今回の旅行についての連載を続けてきたが、最後にはやはりパリ・ノートルダム大聖堂を取り上げたいと思った。 というのは、私が既に帰国した後だったが4月15日に突然の出火によって、大聖堂は尖塔を始めとして多くの部分が焼失してしまった。
現在建物へは入館禁止の措置が取られており、フランス政府は国を挙げての再建を宣言したが、その完成は何年先になるか不明の状態だ。
改めて、ノートルダム大聖堂の歴史を踏まえて、もう1度その姿を眺めてみよう。
この大聖堂が建設されたのは1163年。ルイ12世時代に、聖母マリアを祀る教会を、という趣旨でパリ司教シュリーによって起工された。
建設途中の1239年には聖ルイがコンスタンティノープルの皇帝から買い求めたキリストの聖遺物・茨の冠がパリにもたらされた。
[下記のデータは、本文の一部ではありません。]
Definition pagesScraped : list (Event CatalogActions.ProductPageData) :=
  [At 0 (TaskSettles (Resolved twoItems)); At 0 (OnProgressSettles false); WorkerResumes 0;
   At 0 (TaskSettles (Resolved [])); At 0 (OnProgressSettles false); WorkerResumes 0;
   MainResumes].

(** A date, a log of two entries and the stats of a run. *)
Definition fivePastNine : Terminal.Date := Terminal.mkDate 9 5 3 7 "1/1/2025, 9:05:03 AM".

Definition twoEntries : list Terminal.LogEntry :=
  [Terminal.mkEntry fivePastNine INFO "Starting Concurrent Processing (Mode: threads)"
     None None;
   Terminal.mkEntry fivePastNine ERROR "Non-retryable error: net::ERR_FAILED"
     (Some "https://a.example"%string) (Some 1)].

Definition oneFailed : Terminal.TimedRunStats :=
  Terminal.mkTimedRunStats fivePastNine fivePastNine "1.50" (mkRunStats 1 1 0 1 0).

(** * Sums and predicates over the coroutines of a state *)

Section Coroutine_lists.
Context {T : Type}.
Implicit Types (e : Exec T) (w : Worker T) (ws : list (Worker T)).

Lemma sum_runningExecs (f : Exec T → nat) ws :
  sum_list_with f (runningExecs ws) = sum_list_with (ofWorker f) ws.
Proof. induction ws as [|[e|] ws IH]; simpl; lia. Qed.

Lemma Forall_runningExecs (P : Exec T → Prop) ws :
  Forall P (runningExecs ws) ↔ Forall (onWorker P) ws.
Proof.
  induction ws as [|[e|] ws IH]; simpl.
  - split; constructor.
  - rewrite !Forall_cons. by rewrite IH.
  - rewrite Forall_cons. simpl. tauto.
Qed.

Lemma sum_list_with_insert {A} (f : A → nat) (l : list A) k x y :
  l !! k = Some x →
  sum_list_with f (<[k := y]> l) + f x = sum_list_with f l + f y.
Proof.
  revert k. induction l as [|a l IH]; intros [|k] Hk; simpl in *; try done.
  - injection Hk as ->. lia.
  - specialize (IH k Hk). lia.
Qed.

Lemma sum_list_with_ext {A} (f g : A → nat) (l : list A) :
  (∀ x, f x = g x) → sum_list_with f l = sum_list_with g l.
Proof. intros Hfg. induction l as [|a l IH]; simpl; [done|]. by rewrite Hfg, IH. Qed.

Lemma sum_list_with_fmap {A B} (f : B → nat) (h : A → B) (l : list A) :
  sum_list_with f (h <$> l) = sum_list_with (f ∘ h) l.
Proof. induction l as [|a l IH]; simpl; [done|]. f_equal. exact IH. Qed.

Lemma forallb_isFinished_running ws :
  forallb isFinished ws = true → runningExecs ws = [].
Proof. induction ws as [|[e|] ws IH]; simpl; intros H; try done. by apply IH. Qed.
End Coroutine_lists.


(** * Tactics: the blocks of [executeTaskWithRetries], case by case *)

Ltac unfold_exec :=
  unfold execStep, executeTaskWithRetries, taskSettled, delayRejected, onErrorSettled,
    onProgressSettled, attemptLoop, recordCompletion, reportProgress, newExec, log in *.

Ltac unfold_updates :=
  unfold pushLog, pushResults, pushFailed, incCompleted, incRetries, consoleError,
    recordCall, setPc, setLastError, setTaskResult, incAttempts, setCounts, invokeTask,
    countRetry in *.

Ltac exec_cases :=
  unfold_exec;
  repeat (simpl in *; unfold_updates; simpl in *; case_match; simplify_eq);
  simpl in *.

Ltac bool_hyps :=
  repeat match goal with
  | H : _ && _ = true |- _ => apply andb_true_iff in H as [? ?]
  | H : _ && _ = false |- _ => apply andb_false_iff in H
  | H : (_ <=? _) = true |- _ => apply Nat.leb_le in H
  | H : (_ <=? _) = false |- _ => apply Nat.leb_gt in H
  | H : negb _ = true |- _ => apply negb_true_iff in H
  | H : negb _ = false |- _ => apply negb_false_iff in H
  end.

(** * Properties of the enhanced version *)

(** ** Invariants of a run *)

Section Invariants.
Context {T : Type}.
Variable r : Run.
Implicit Types (s : Closure.t T) (e : Exec T) (ab : bool) (st : State T).
Implicit Types (events : list (Event T)).

(** A property of the state after the call that every event keeps holds
    after every run. *)
Lemma run_invariant (P : State T → Prop) signalAborted events :
  P (processUrlsConcurrentlyInTabs r signalAborted) →
  (∀ st ev, P st → P (step r st ev)) →
  P (run r signalAborted events).
Proof.
  intros Hinit Hstep. unfold run.
  generalize dependent (processUrlsConcurrentlyInTabs (T:=T) r signalAborted).
  induction events as [|ev events IH]; intros st Hst; simpl; auto.
Qed.

(** *** The number of coroutines *)

Lemma launchWorkers_length ab n workerId s q :
  length (launchWorkers r ab n workerId s q).2 = n.
Proof.
  revert workerId s q. induction n as [|n IH]; intros workerId s q; simpl; [done|].
  destruct (startWorker r ab s q workerId) as [[s1 q1] w].
  specialize (IH (S workerId) s1 q1).
  destruct (launchWorkers r ab n (S workerId) s1 q1) as [[s2 q2] ws]. simpl in *. lia.
Qed.

Lemma startChunk_length ab s chunk :
  length (startChunk r ab s chunk).2 = length chunk.
Proof.
  revert s. induction chunk as [|u chunk IH]; intros s; simpl; [done|].
  destruct (executeTaskWithRetries r ab s u) as [s1 e].
  specialize (IH s1). destruct (startChunk r ab s1 chunk) as [s2 es]. simpl in *. lia.
Qed.

Lemma activeExecs_threads_length q (ws : list (Worker T)) :
  length (activeExecs (MThreads q ws)) ≤ length ws.
Proof.
  simpl. induction ws as [|[e|] ws IH]; simpl; lia.
Qed.

Lemma portionsLoop_poolBounded ab s i done : poolBounded r (portionsLoop r ab s i done).
Proof.
  unfold portionsLoop, finish, poolBounded.
  destruct (i <? totalUrlsToProcess r); [|done].
  destruct ab; [done|].
  pose proof (startChunk_length false
    (log INFO (MsgProcessingChunk i (length (take (maxConcurrency r) (drop i (urlsToProcess r)))))
       None None s) (take (maxConcurrency r) (drop i (urlsToProcess r)))) as Hlen.
  destruct (startChunk _ _ _ _) as [s1 es]. simpl in *.
  rewrite Hlen, length_take. lia.
Qed.

Lemma init_poolBounded signalAborted :
  poolBounded r (processUrlsConcurrentlyInTabs (T:=T) r signalAborted).
Proof.
  unfold processUrlsConcurrentlyInTabs.
  destruct signalAborted; [done|].
  destruct (mode (options r)); [apply portionsLoop_poolBounded|].
  match goal with |- context [launchWorkers r false ?n ?i ?s ?q] =>
    pose proof (launchWorkers_length false n i s q) as Hlen;
    destruct (launchWorkers r false n i s q) as [[s1 q1] ws] end.
  unfold poolBounded. simpl in *. lia.
Qed.
Lemma length_range : Int.add (Int.sub maxLen minLen) 1 = maxLen - minLen + 1.
Proof.
  unfold Int.add, Int.sub.
  rewrite (wrap_in_range (maxLen - minLen))
    by (unfold Int.in_range, Int.min_int, Int.max_int in *; lia).
  apply wrap_in_range. unfold Int.in_range, Int.min_int, Int.max_int in *. lia.
Qed.

Lemma path_length offset :
  0 ≤ offset < maxLen - minLen + 1 → Int.add minLen offset = minLen + offset.
Proof.
  intros Ho. apply wrap_in_range.
  unfold Int.in_range, Int.min_int, Int.max_int in *. lia.
Qed.

Local Abbreviation chosen := (chosen_length pb excludeNodes).

Lemma chosen_bounds raw :
  minLen ≤ Int.len rest →
  minLen ≤ chosen raw ≤ Z.min maxLen (Int.len rest).
Proof.
  intros Hlen. unfold chosen_length.
  pose proof (Z.mod_pos_bound raw (maxLen - minLen + 1) ltac:(lia)). lia.
Qed.

(** With enough nodes left, [BuildPathExcluding] is the random draw of a
    length followed by the selection loop over the remaining nodes. *)
Lemma BuildPathExcluding_enough draws :
  minLen ≤ Int.len rest →
  BuildPathExcluding pb excludeNodes draws =
    match draws with
    | [] => None
    | DrawFailed :: _ => Some (Err rand_error)
    | Drawn raw :: draws' =>
        match select_loop rest (chosen raw) draws' ∅ [] with
        | None => None
        | Some (Err e) => Some (Err e)
        | Some (Panic p) => Some (Panic p)
        | Some (Ok selected) => Some (NewPath selected)
        end
    end.
Proof.
  intros Hlen. unfold BuildPathExcluding. rewrite filtered_remaining.
  rewrite decide_False by lia. unfold NewPathBuilder.
  rewrite !decide_False by lia. unfold BuildRandomPath. cbn [availableNodes
    minPathLength maxPathLength]. rewrite decide_False by lia.
  rewrite length_range. unfold randInt. rewrite decide_False by lia.
  destruct draws as [|[raw|] draws]; [done| |done].
  pose proof (Z.mod_pos_bound raw (maxLen - minLen + 1) ltac:(lia)) as Hoff.
  rewrite path_length by done. unfold chosen_length.
  destruct (decide _); [rewrite Z.min_r by lia|rewrite Z.min_l by lia]; done.
Qed.

Lemma BuildPathExcluding_few draws :
  Int.len rest < minLen →
  BuildPathExcluding pb excludeNodes draws
  = Some (Err "not enough nodes after exclusion").
Proof.
  intros Hlen. unfold BuildPathExcluding. rewrite filtered_remaining.
  by rewrite decide_True.
Qed.

Lemma rest_distinct : NoDup rest.
Proof. by apply NoDup_filter. Qed.

Lemma tracks_nothing : tracks rest ∅ [].
Proof.
  split; [apply NoDup_nil_2|]. intros x Hx. by apply elem_of_nil in Hx.
Qed.

Lemma NewPath_selected selected :
  0 < Int.len selected → NewPath selected = Ok {| Nodes := selected |}.
Proof. intros Hs. unfold NewPath. by rewrite decide_False by lia. Qed.

Lemma BuildPathExcluding_outcome draws o :
  minLen ≤ Int.len rest →
  BuildPathExcluding pb excludeNodes draws = Some o →
  (∃ p, o = Ok p ∧ NoDup (Nodes p) ∧ (∀ x, x ∈ Nodes p → x ∈ rest)
        ∧ minLen ≤ Int.len (Nodes p) ≤ Z.min maxLen (Int.len rest))
  ∨ (o = Err rand_error ∧ DrawFailed ∈ draws).
Proof.
  intros Hlen. rewrite BuildPathExcluding_enough by done.
  destruct draws as [|[raw|] draws]; [done| |intros [= <-]; right; split; [done|by left]].
  pose proof (chosen_bounds raw Hlen) as Hch.
  destruct (select_loop _ _ _ _ _) as [o'|] eqn:Hloop; [|done].
  destruct (select_loop_outcome rest (chosen raw) ltac:(lia) _ _ _ _ Hloop)
    as [[selected ->]|[-> Hfail]].
  - apply select_loop_selected in Hloop as (Hnd & Hin & Hl);
      [|lia|apply rest_distinct|apply tracks_nothing|unfold Int.len; cbn; lia].
    rewrite NewPath_selected by lia. intros [= <-]. left.
    eexists. split; [done|]. cbn [Nodes]. split_and!; [done|done|lia|lia].
  - intros [= <-]. right. split; [done|by right].
Qed.

Lemma BuildPathExcluding_ends raw draws :
  minLen ≤ Int.len rest → Forall (λ d, d ≠ DrawFailed) draws →
  ∃ p, BuildPathExcluding pb excludeNodes
         (Drawn raw :: draws ++ sweep (Int.len rest)) = Some (Ok p).
Proof.
  intros Hlen Hok. rewrite BuildPathExcluding_enough by done.
  pose proof (chosen_bounds raw Hlen) as Hch.
  destruct (select_loop_ends rest (chosen raw) ltac:(lia) draws ∅ [])
    as [selected Hloop]; [lia|done|done|].
  rewrite Hloop.
  apply select_loop_selected in Hloop as (Hnd & Hin & Hl);
    [|lia|apply rest_distinct|apply tracks_nothing|unfold Int.len; cbn; lia].
  rewrite NewPath_selected by lia. eauto.
Qed.
End Builder.
End PathBuilder.

Section PathClaims.
Import Routing Examples.
Local Open Scope Z_scope.

(** C7. For a builder over pairwise distinct nodes with bounds
    1 ≤ minHops ≤ maxHops and for every sequence of draws: building a path
    that excludes E fails with "not enough nodes after exclusion" iff fewer
    than minHops nodes remain; a path that is returned has no duplicate,
    consists of remaining nodes only (so contains no element of E), and has
    a length between minHops and min(maxHops, |A \ E|). When enough nodes
    remain, the only other way to end is the error of a failed draw, and
    the builder does return a path once the draws have visited every
    index. *)
Theorem BuildPathExcluding_spec (pb : PathBuilder) (excludeNodes : list string) :
  NoDup (availableNodes pb) →
  1 ≤ minPathLength pb → minPathLength pb ≤ maxPathLength pb →
  maxPathLength pb ≤ Int.max_int →
  (∀ draws,
     BuildPathExcluding pb excludeNodes draws
       = Some (Err "not enough nodes after exclusion")
     ↔ Int.len (remaining (availableNodes pb) excludeNodes) < minPathLength pb)
  ∧ (∀ draws p,
       BuildPathExcluding pb excludeNodes draws = Some (Ok p) →
       NoDup (Nodes p)
       ∧ (∀ x, x ∈ Nodes p → x ∈ availableNodes pb ∧ x ∉ excludeNodes)
       ∧ minPathLength pb ≤ Int.len (Nodes p)
         ≤ Z.min (maxPathLength pb)
                 (Int.len (remaining (availableNodes pb) excludeNodes)))
  ∧ (minPathLength pb ≤ Int.len (remaining (availableNodes pb) excludeNodes) →
     (∀ draws o,
        BuildPathExcluding pb excludeNodes draws = Some o →
        (∃ p, o = Ok p) ∨ (o = Err rand_error ∧ DrawFailed ∈ draws))
     ∧ (∀ raw draws,
          Forall (λ d, d ≠ DrawFailed) draws →
          ∃ p, BuildPathExcluding pb excludeNodes
                 (Drawn raw :: draws
                    ++ sweep (Int.len (remaining (availableNodes pb) excludeNodes)))
               = Some (Ok p))).
Proof.
  intros Hnd Hmin Hminmax Hmax.
  pose proof (BuildPathExcluding_outcome pb excludeNodes Hnd Hmin Hminmax Hmax) as Hout.
  destruct (decide (Int.len (remaining (availableNodes pb) excludeNodes)
                    < minPathLength pb)) as [Hfew|Henough].
  - split_and!.
    + intros draws. by rewrite BuildPathExcluding_few.
    + intros draws p. by rewrite BuildPathExcluding_few.
    + lia.
  - split_and!.
    + intros draws. split; [|done]. intros Hb. exfalso.
      destruct (Hout draws _ ltac:(lia) Hb) as [(p & ? & _)|[? _]]; done.
    + intros draws p Hb.
      destruct (Hout draws _ ltac:(lia) Hb) as [(p' & [= <-] & Hp1 & Hp2 & Hp3)|[? _]];
        [|done].
      split_and!; [done| |lia..].
      intros x [Hx1 Hx2]%Hp2%list_elem_of_filter. done.
    + intros _. split.
      * intros draws o Hb.
        destruct (Hout draws _ ltac:(lia) Hb) as [(p & -> & _)|?]; eauto.
      * intros raw draws Hok. apply BuildPathExcluding_ends; (done || lia).
Qed.

Lemma BuildPathExcluding_spec_witness :
  ∃ p, BuildPathExcluding ten_nodes excluded
         (Drawn 5 :: [Drawn 9; Drawn 2; Drawn 9] ++ sweep 7) = Some (Ok p).
Proof.
  refine (proj2 (proj2 (proj2 (BuildPathExcluding_spec ten_nodes excluded _ _ _ _)) _)
            5 [Drawn 9; Drawn 2; Drawn 9] _).
  - apply (bool_decide_unpack _). vm_compute. exact I.
  - cbn. lia.
  - cbn. lia.
  - vm_compute. discriminate.
  - vm_compute. discriminate.
  - repeat constructor; discriminate.
Defined.
End PathClaims.

(** ** The relay step *)

Section Relay.
Import Network Examples.
Local Open Scope Z_scope.

Lemma set_NextHop_frame msg hop :
  MessageID (set_NextHop msg hop) = MessageID msg
  ∧ FinalDest (set_NextHop msg hop) = FinalDest msg
  ∧ HopsLeft (set_NextHop msg hop) = HopsLeft msg
  ∧ Payload (set_NextHop msg hop) = Payload msg
  ∧ Path (set_NextHop msg hop) = Path msg
  ∧ Timestamp (set_NextHop msg hop) = Timestamp msg.
Proof. done. Qed.

(** The message object after a relay step: one hop less, and possibly a
    new next hop. *)
Lemma relay_step msg currentNodeID :
  FinalDest msg ≠ currentNodeID → ¬ HopsLeft msg ≤ 0 →
  ∃ hop,
    ProcessRelayMessage msg currentNodeID =
      (set_NextHop (set_HopsLeft msg (Int.sub (HopsLeft msg) 1)) hop,
       {| relayed := Some (set_NextHop (set_HopsLeft msg (Int.sub (HopsLeft msg) 1)) hop);
          final := false; err := None |}).
Proof.
  intros Hdest Hhops. unfold ProcessRelayMessage.
  rewrite decide_False by done. rewrite decide_False by done.
  destruct (decide _); [destruct (find_next_hop _ _ _ _) as [hop|]|].
  - by exists hop.
  - exists (NextHop msg). by destruct msg.
  - exists (NextHop msg). by destruct msg.
Qed.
当初はこの聖遺物を納める建物としてサントシャペルが造られたが、最終的には大聖堂に納められることになった。
現在の大聖堂の実際の完成は1272年。以来ゴシック様式の代表的建築の1つとして厚い信仰の対象となってきた。
ただ、荒廃の時期を過ごしたこともあった。1789年のフランス革命。王政を筆頭とする権力への反抗から出発した革命は、大聖堂をも古い権力の象徴として軽視する風潮を生み、建物は倉庫として使われるなどの荒廃が続いた。
そんな時登場したナポレオン・ボナパルトは、自らの戴冠式をこの大聖堂で行い(1804年)、大聖堂の存在価値を再認識させた。
文化面では、ヴィクトル・ユゴーが「ノートルダムの背むし男」を発表すると同時に大聖堂の修復を呼び掛けた。
こうした動きによって、1844年に大規模な修復工事が開始されることになった。
中央部の高さ90mの尖塔が新たに加えられたのはこの時だった。
そんな歴史を刻んで1991年にはユネスコの世界遺産にも登録され、全世界にその価値が認識されて現在に至っている。
マクロン大統領が再建宣言を行い、全世界から善意の寄付が寄せられているが、再びあの勇壮な大聖堂の姿を見ることが出来るのはいつになるのだろうか。
堂内には華麗なステンドグラスだけでなく、聖母子像など様々な美術品が備えられていたが、それらは果たして被害を受けなかったのかどうか、心配も尽きない。
ヴェネツィアのフェニーチェ劇場が火災に遭ったものの、まさに名前の通り不死鳥のように復活した姿をこの目で見た時の感激を今でも覚えているが、ノートルダム大聖堂もまた、一日も早い全面復旧が叶うことを願わずにはいられない。